Course 2: Empathy as a Clinical Tool

Course Leader:
Tamara Vokes, MD, Department of Medicine, Director, Osteoporosis & Metabolic Bone Disease Clinic

Course Description:
As physicians, empathy is one of the cornerstones of the doctor-patient relationship, and previously there was no formal training in the medical curriculum that provided students with the tools to enhance empathic ability, this course explores ways of empathic communication that enable students to become “good doctors”. The course utilizes an experiential approach to exploring communication, through somatic movement and body centered meditation techniques, as well as partnered activities.

View Detailed Course Information

Course 3: Healer’s Art

Course Leader:
Melanie Brown, MD, Department of Pediatrics, Medical Director, Pediatric Comfort Team

Course Description:
The Healer’s Art is a course designed to help students and faculty members reaffirm their commitment to the values that brought them to medicine, connect with genuine respect to each other, and find meaning in their work. Through making an active commitment to strengthening and preserving their humanity for a career in medicine, students will cultivate the human dimensions of the practice of medicine.

View Detailed Course Information

Course 4: Teaching Diagnostic Reasoning at the Bedside &emdash; The Core Clinical Competence

Course Leader:
Scott Stern, MD, Department of Medicine, Professor

Course Description:
The chief objective of this elective is to improve the student’s approach to the diagnosis of common medical conditions and to ensure that students master an articulated systematic approach to common symptoms/problems that has been informed by detailed research. That is, ensure students are competent in the most critical aspect of medicine… making an accurate diagnosis. The secondary goal of this project is to repeatedly model for students a compassionate, doctor patient encounter by repeatedly exposing students to attending/patient interactions on a daily basis. Finally, the third goal of this project is to encourage/require clinically-targeted self directed learning, which is an important priority for the LCME. The format of this elective requires students to immediately engage in clinically-oriented, self directed learning to research the appropriate diagnostic approaches to both symptoms and diseases that they encounter during urgent care visits.
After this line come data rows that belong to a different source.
(** * IoT temperature pipeline: a shallow embedding and its properties

    The development follows [airflow/dags/iot_temperature_processing.py]:
    four tasks ([load_and_filter_data], [clean_temperature],
    [calculate_extreme_days], [generate_report]) that pass data frames
    through files and small values through the scheduler's XCom store.

    Modelling conventions:
    - a data frame is the list of its rows, in index order;
    - a [float64] is an exact rational ([Q]); sums, means, interpolation
      and comparisons are exact, and [NaN] is not a value of the type;
    - [str] is [string] (bytes); [int] is [Z];
    - a raised exception is the [Err] branch of [result];
    - the XCom store is a record with one optional field per key:
      [xcom_pull] of a key that was never pushed gives [None]. *)

From Stdlib Require Import ZArith QArith Qround Qabs Lqa Lia.
From Stdlib Require Import List String Ascii Bool Permutation Sorted.
From Stdlib Require Import DecimalString.
Import ListNotations.

Local Close Scope Q_scope.
Local Open Scope nat_scope.
Local Open Scope list_scope.
Local Open Scope string_scope.

(** ** Exceptions *)

Inductive exn : Type :=
| NoMatchingRecords (observed : list string)
    (* AirflowException of load_and_filter_data; carries df['out/in'].unique() *)
| EmptyInput
    (* AirflowException of clean_temperature and calculate_extreme_days *)
| TypeError
    (* arithmetic, formatting or iteration on None *)
| ZeroDivisionError.

Inductive result (A : Type) : Type :=
| Ok (a : A)
| Err (e : exn).

Arguments Ok {A} a.
Arguments Err {A} e.

Definition bind {A B : Type} (m : result A) (k : A -> result B) : result B :=
  match m with
  | Ok a => k a
  | Err e => Err e
  end.

Notation "x <- m ;; k" := (bind m (fun x => k))
  (at level 61, m at next level, right associativity).
Notation "' pat <- m ;; k" := (bind m (fun x => match x with pat => k end))
  (at level 61, pat pattern, m at next level, right associativity).

(** ** Generic list operations used by the data-frame calls *)

Section ListOps.
Context {A : Type}.

Section Unique.
Variable eqb : A -> A -> bool.

(** [Series.unique()]: the distinct values, in order of first appearance. *)
Fixpoint unique (l : list A) : list A :=
  match l with
  | [] => []
  | x :: t => x :: filter (fun y => negb (eqb y x)) (unique t)
  end.
End Unique.

Section Sort.
Variable leb : A -> A -> bool.

Fixpoint insert (x : A) (l : list A) : list A :=
  match l with
  | [] => [x]
  | y :: t => if leb x y then x :: y :: t else y :: insert x t
  end.

(** A stable sort: among elements that compare equal the earlier one
    of the input stays first. *)
Fixpoint sort (l : list A) : list A :=
  match l with
  | [] => []
  | x :: t => insert x (sort t)
  end.
End Sort.
End ListOps.

(** ** Strings *)

Definition is_upper (c : ascii) : bool :=
  let n := nat_of_ascii c in (65 <=? n)%nat && (n <=? 90)%nat.

Definition lower_char (c : ascii) : ascii :=
  if is_upper c then ascii_of_nat (nat_of_ascii c + 32) else c.

(** [str.lower()]. Bytes outside [A-Z] are kept: no character outside
    ASCII lower-cases to the one-character strings [i] or [n]. *)
Fixpoint lower (s : string) : string :=
  match s with
  | EmptyString => EmptyString
  | String c t => String (lower_char c) (lower t)
  end.

Definition is_digit (c : ascii) : bool :=
  let n := nat_of_ascii c in (48 <=? n)%nat && (n <=? 57)%nat.

Definition digit_val (c : ascii) : nat := nat_of_ascii c - 48.

(** [\s] of the regular-expression engine, on ASCII: tab to carriage
    return, the four separators 28..31 and the blank. *)
Definition is_space (c : ascii) : bool :=
  let n := nat_of_ascii c in
  ((9 <=? n)%nat && (n <=? 13)%nat) || ((28 <=? n)%nat && (n <=? 31)%nat)
  || (n =? 32)%nat.

(** ** Calendar dates ([datetime.date]) *)

Record Date : Type := mkDate { year : nat; month : nat; day : nat }.

Definition Date_eqb (a b : Date) : bool :=
  (year a =? year b)%nat && (month a =? month b)%nat && (day a =? day b)%nat.

(** Chronological order, as [datetime.date.__le__]. *)
Definition Date_leb (a b : Date) : bool :=
  if (year a =? year b)%nat then
    if (month a =? month b)%nat then (day a <=? day b)%nat
    else (month a <? month b)%nat
  else (year a <? year b)%nat.

Definition is_leap (y : nat) : bool :=
  ((y mod 4 =? 0)%nat && negb (y mod 100 =? 0)%nat) || (y mod 400 =? 0)%nat.

Definition days_in_month (y m : nat) : nat :=
  match m with
  | 2 => if is_leap y then 29 else 28
  | 4 | 6 | 9 | 11 => 30
  | _ => 31
  end.

(** *** [pd.to_datetime(s, format='%d-%m-%Y %H:%M', errors='coerce').dt.date]

    The format is compiled to the regular expression
    [(3[0-1]|[1-2]\d|0[1-9]|[1-9]| [1-9])-(1[0-2]|0[1-9]|[1-9])-(\d\d\d\d)\s+(2[0-3]|[0-1]\d|\d):([0-5]\d|\d)]
    which must match the whole string; the fields must then form a date
    of the calendar. A string that fails gives [NaT], here [None]. The
    range of the library's timestamp type is not modelled. *)

(** The longest prefix of digits, as their values, and the rest. *)
Fixpoint span_digits (s : string) : list nat * string :=
  match s with
  | String c t =>
      if is_digit c then let '(ds, r) := span_digits t in (digit_val c :: ds, r)
      else ([], s)
  | EmptyString => ([], s)
  end.

Fixpoint skip_spaces (s : string) : string :=
  match s with
  | String c t => if is_space c then skip_spaces t else s
  | EmptyString => s
  end.

(** A field of one or two digits with a value in [lo..hi]. *)
Definition field12 (lo hi : nat) (ds : list nat) : option nat :=
  match ds with
  | [a] => if (lo <=? a)%nat && (a <=? hi)%nat then Some a else None
  | [a; b] =>
      let v := 10 * a + b in
      if (lo <=? v)%nat && (v <=? hi)%nat then Some v else None
  | _ => None
  end.

(** [%d]: as [field12 1 31], or a blank followed by one digit [1-9]. *)
Definition day_field (s : string) : option nat * string :=
  match s with
  | String " " (String c r) =>
      if is_digit c && negb (digit_val c =? 0)%nat
      then (match span_digits r with
            | ([], _) => Some (digit_val c)
            | _ => None
            end, snd (span_digits r))
      else (None, s)
  | _ => let '(ds, r) := span_digits s in (field12 1 31 ds, r)
  end.

Definition year_field (ds : list nat) : option nat :=
  match ds with
  | [a; b; c; d] => Some (1000 * a + 100 * b + 10 * c + d)
  | _ => None
  end.

Definition expect (c : ascii) (s : string) : option string :=
  match s with
  | String c' r => if Ascii.eqb c c' then Some r else None
  | EmptyString => None
  end.

Definition expect_spaces (s : string) : option string :=
  match s with
  | String c r => if is_space c then Some (skip_spaces r) else None
  | EmptyString => None
  end.

Definition obind {A B : Type} (o : option A) (k : A -> option B) : option B :=
  match o with
  | Some a => k a
  | None => None
  end.

Definition to_datetime (s : string) : option Date :=
  let '(od, s1) := day_field s in
  obind od (fun d =>
  obind (expect "-" s1) (fun s2 =>
  let '(ms, s3) := span_digits s2 in
  obind (field12 1 12 ms) (fun m =>
  obind (expect "-" s3) (fun s4 =>
  let '(ys, s5) := span_digits s4 in
  obind (year_field ys) (fun y =>
  obind (expect_spaces s5) (fun s6 =>
  let '(hs, s7) := span_digits s6 in
  obind (field12 0 23 hs) (fun _ =>
  obind (expect ":" s7) (fun s8 =>
  let '(ns, s9) := span_digits s8 in
  obind (field12 0 59 ns) (fun _ =>
  match s9 with
  | EmptyString =>
      if (1 <=? y)%nat && (d <=? days_in_month y m)%nat
      then Some (mkDate y m d) else None
  | _ => None
  end))))))))).

(** ** Rows and the XCom store *)

(** A row of the raw CSV. *)
Record raw_reading : Type := mkRaw {
  room_id : string;
  noted_date : string;
  temp : Q;
  out_in : string
}.

(** A row of [filtered_data.parquet] and [cleaned_data.parquet]: the raw
    columns and the added [date] column. *)
Record reading : Type := mkReading {
  raw : raw_reading;
  date : Date
}.

Definition rtemp (r : reading) : Q := temp (raw r).

(** A row of [daily_stats], and a record of [to_dict('records')]. *)
Record daily : Type := mkDaily {
  d_date : Date;
  avg_temp : Q
}.

Record xcom : Type := mkXcom {
  total_rows : option Z;
  filtered_rows : option Z;
  outliers_removed : option Z;
  p5 : option Q;
  p95 : option Q;
  cleaned_rows : option Z;
  hottest_days : option (list daily);
  coldest_days : option (list daily)
}.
View Detailed Course Information

Course 5: The Good Physician: Vocation, Calling and Clinical Excellence

Course Leader:
John Yoon, MD, Department of Medicine, Assistant Professor

Course Description:
“The Good Physician: Vocation, Calling and Clinical Excellence” focuses on the age old question: “How does one become a good physician?” Interdisciplinary literature from medicine, sociology, moral psychology, philosophy, ethics and theology are evaluated to explore contemporary answers to this question. Through the course, students develop perspectives on the goals of medicine, medical professionalism, the doctor-patient relationship, vocation and calling, religion in medicine and character development in medical education.